My new normal after bariatric surgery
Bariatric Surgery Success Story With Molly
“I am a music teacher, and I direct many concerts and shows,” says the 47-year-old from Wapello, Iowa. “The view my audience gets of me is my backside. I was becoming more and more embarrassed to direct my concerts knowing I was so large.”
On Labor Day weekend of 2012, while attending a wedding on the North Shore of Lake Superior, she began her journey to better health.
“The wedding site was down by the lake, while our condo was up a lot of steps,” Molly says. “Like, a lot. I had to stop several times on the way up to catch my breath. Others were passing me. I was so embarrassed.”
She weighed well over 300 pounds, and she wanted to live her life differently.
“I wanted to be healthy. I wanted to be able to feel comfortable being outside and messing around with my teenagers. I wanted to be healthy so when those teenagers were parents, I could play with my grandchildren, not watch them from the couch.”
During the party that evening, Molly had a chat with a woman she hadn’t seen in five years. The woman had undergone bariatric surgery 18 months earlier.

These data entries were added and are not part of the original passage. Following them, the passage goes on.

(** New coins that no earlier transaction spent or made. *)
Lemma tracks_create pg pg' seq L l :
  tracks pg seq L -> NoDup l.*1 -> (forall o, o ∈ l.*1 -> (u !! o = None) /\ (o ∉ L.*1) /\ o ∉ CB.*1) ->
  pg_created pg' = add_coins l (pg_created pg) -> pg_spent pg' = pg_spent pg -> pg_same_block pg' = pg_same_block pg ->
  pg_spent_entries pg' = pg_spent_entries pg -> tracks pg' (add_coins l seq) (L ++ l).
Proof.
  intros [Hseq Hcr Hsp Hent Hsm Hsrc Hdi] Hnd Hnew Hc Hs Hsb He.
  assert (Hl : forall o, is_Some (coin_map l !! o) -> (o ∉ pg_spent pg) /\ (coin_map L !! o = None)).
  { intros o Ho%coin_map_Some. destruct (Hnew o Ho) as (Hu & HL & _). split.
    - intros [Hsome|?%Hsm]%Hsp; [rewrite Hu in Hsome; by destruct Hsome|done].
    - by apply not_elem_of_list_to_map_1. }
  split.
  - intros o. rewrite add_coins_union, Hs, lookup_union, Hseq, list_to_map_app by done.
    destruct (coin_map l !! o) as [e|] eqn:El.
    + destruct (Hl o) as [Hns HL]; [by eexists|]. rewrite !decide_False by done.
      rewrite !lookup_union, HL, El. by destruct (coin_map CB !! o), (u !! o).
    + rewrite !lookup_union, El. by destruct (coin_map L !! o), (coin_map CB !! o), (u !! o), (decide _).
  - intros o. rewrite Hc, add_coins_union, Hs, lookup_union, Hcr, list_to_map_app, lookup_union by done.
    destruct (coin_map l !! o) as [e|] eqn:El.
    + destruct (Hl o) as [Hns HL]; [by eexists|]. by rewrite !decide_False, HL by done.
    + destruct (decide _); [done|]. by destruct (coin_map L !! o).
  - intros o. rewrite Hs, Hsb. apply Hsp.
  - by rewrite Hs, He.
  - intros o. rewrite Hsb, fmap_app, elem_of_app. intros ?%Hsm. by left.
  - intros o e. rewrite He, elem_of_app. intros [?|?]%Hsrc; tauto.
  - by rewrite He.
Qed.
(** The checks of a header above its indexed parent, as made for every body. *)
Definition validate_header_above (cf : Config) (c : ChainState) (now : Z) (hd : Header) (parent : BlockNode)
  : result ConnectError () :=
  let? _ := map_err Invalid
    (validate_bip94_timewarp_with_params (cf_params cf) (sat_add 32 (ChainIndex.height parent) 1) (hd_time hd) (hd_time (ChainIndex.header parent))) in
  validate_header_context cf c now hd (prev_blockhash hd)
    (expected_target_for_parent c (prev_blockhash hd) (hd_time hd))
    (median_time_past_for_parent c (prev_blockhash hd)) true.

(** ** Accepting headers *)

Definition accept_header (cf : Config) (now : Z) (hd : Header) (c : ChainState) : ChainState * result ConnectError bytes :=
  let hash := header_hash hd in
  match block_index c !! hash with
  | Some existing =>
      (c, check? bool_decide (ChainIndex.header existing = hd) else Bail in
          check? negb (has_invalid_ancestor c hash) else Bail in
          Ok hash)
  | None =>
      match block_index c !! prev_blockhash hd with
      | None => (c, Err Bail)
      | Some parent =>
          if has_invalid_ancestor c (prev_blockhash hd) then (c, Err Bail)
          else
            let h := sat_add 32 (ChainIndex.height parent) 1 in
            match
              let? _ := map_err Invalid
                (validate_bip94_timewarp_with_params (cf_params cf) h (hd_time hd) (hd_time (ChainIndex.header parent))) in
              let? _ := (match validate_block_version_with_params (cf_params cf) h (hd_version hd) with
                         | Some required => Err (Invalid (BadBlockVersion (hd_version hd) required))
                         | None => Ok ()
                         end) in
              validate_header_context cf c now hd (prev_blockhash hd)
                (expected_target_for_parent c (prev_blockhash hd) (hd_time hd))
                (median_time_past_for_parent c (prev_blockhash hd)) true
            with
            | Err e => (c, Err e)
            | Ok _ =>
                match index_header c hash hd with
                | Some c => (c, Ok hash)
                | None => (c, Err Bail)
                end
            end
      end
  end.

(** The headers before a failing one stay indexed. *)
Fixpoint accept_headers_internal (cf : Config) (now : Z) (hds : list Header) (c : ChainState)
  : ChainState * result ConnectError (list bytes) :=
  match hds with
  | [] => (c, Ok [])
  | hd :: hds =>
      match accept_header cf now hd c with
      | (c, Err e) => (c, Err e)
      | (c, Ok hash) =>
          let '(c, r) := accept_headers_internal cf now hds c in
          (c, let? hashes := r in Ok (hash :: hashes))
      end
  end.
End Headers.

(** ** The checks look at ancestors only *)

Section Stable.
Context {Ops : BitcoinOps} {HOps : HeaderOps} {POps : PowOps}.

(** The walk gives the headers of the active chain where both apply. *)
Section Paths.
Context (c : ChainState) (Hwf : index_wf c).

Lemma headers_loop_acc fuel hash acc :
  headers_loop fuel c hash acc = (fun l => l ++ acc) <$> headers_loop fuel c hash [].
Proof.
  revert hash acc. induction fuel as [|fuel IH]; intros hash acc; [done|]. simpl.
  destruct (block_index c !! hash) as [node|]; [|done]. simpl. destruct (_ =? 0); [done|].
  rewrite (IH _ (_ :: acc)), (IH _ [_]). destruct (headers_loop fuel c _ []) as [l|]; [|done]. simpl. by rewrite <- app_assoc.
Qed.

Lemma headers_loop_step fuel hash node :
  block_index c !! hash = Some node -> ChainIndex.height node <> 0 ->
  headers_loop (S fuel) c hash [] =
  (fun l => l ++ [ChainIndex.header node]) <$> headers_loop fuel c (prev_blockhash (ChainIndex.header node)) [].
Proof. intros E Hz. simpl. rewrite E. simpl. bfalse (ChainIndex.height node =? 0). apply headers_loop_acc. Qed.
(** Why scripts of the block are checked, with the state after the cache
    update of [best_header_tip]; [None] skips them. *)
Definition script_check_reason_for_hash (c : ChainState) (hash : bytes) (h : Z) : ChainState * option String.string :=
  match cf_assume_valid cf with
  | None => (c, Some "assumevalid=0 (always verify)"%string)
  | Some assume_valid_block =>
      match block_index c !! assume_valid_block with
      | None => (c, Some "assumevalid hash not in headers"%string)
      | Some assumed_node =>
          if ChainIndex.height assumed_node <? h then (c, Some "block height above assumevalid height"%string)
          else
            match best_header_tip c with
            | None => (c, Some "genesis header is indexed"%string)
            | Some (best_hash, best, c) =>
                (c,
                 if negb (bool_decide (ancestor_hash c assume_valid_block h = Some hash))
                 then Some "block not in assumevalid chain"%string
                 else if negb (bool_decide (ancestor_hash c best_hash h = Some hash))
                 then Some "block not in best header chain"%string
                 else if chain_work best <? cf_minimum_chain_work cf
                 then Some "best header chainwork below minimumchainwork"%string
                 else
                   match block_index c !! hash with
                   | None => Some "block too recent relative to best header"%string
                   | Some block_node =>
                       if chain_work best <? chain_work block_node
                       then Some "block too recent relative to best header"%string
                       else
                         let work_delta := chain_work best - chain_work block_node in
                         let tip_proof := work (ChainIndex.header best) in
                         let equivalent_time :=
                           if tip_proof =? 0 then 0
                           else work_delta * pow_target_spacing (ChainIndex.network c) / tip_proof in
                         if equivalent_time <=? TWO_WEEKS_SECS
                         then Some "block too recent relative to best header"%string else None
                   end)
            end
      end
  end.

“I did not recognize her,” Molly says. “Her only regret was that she hadn’t done it 20 years earlier. That was the conversation that made me decide to go for it.”
That night, Molly visited the bariatric surgery page of the University of Iowa Health Care web site, downloaded the paperwork, and sent a request for an appointment. Six weeks later, she had her initial visit.
Because of the requirements of her insurance plan, Molly had to wait seven months before having her surgery. But she calls that waiting period “absolutely a good thing.” It gave her time to make crucial adjustments to her habits and lifestyle, “changes you have to make forever.”
She gave up drinking pop. She learned what to eat and what not to eat. She started to exercise regularly. None of it was easy to do at first, but her perseverance paid off.
“For those first five months, it was all about following the ‘rules’ and doing the right things,” Molly says. “Then one day I realized I wasn’t looking at it that way anymore. I was just eating and exercising. It wasn’t a rule anymore. It was my new normal.”
Today, she’s at 197 pounds, and she enjoys life on her own terms—even when she’s directing those school concerts.
“I don’t even think about it,” she says. “I just do it. I dress silly with the kids, and I don’t worry about what my backside looks like.”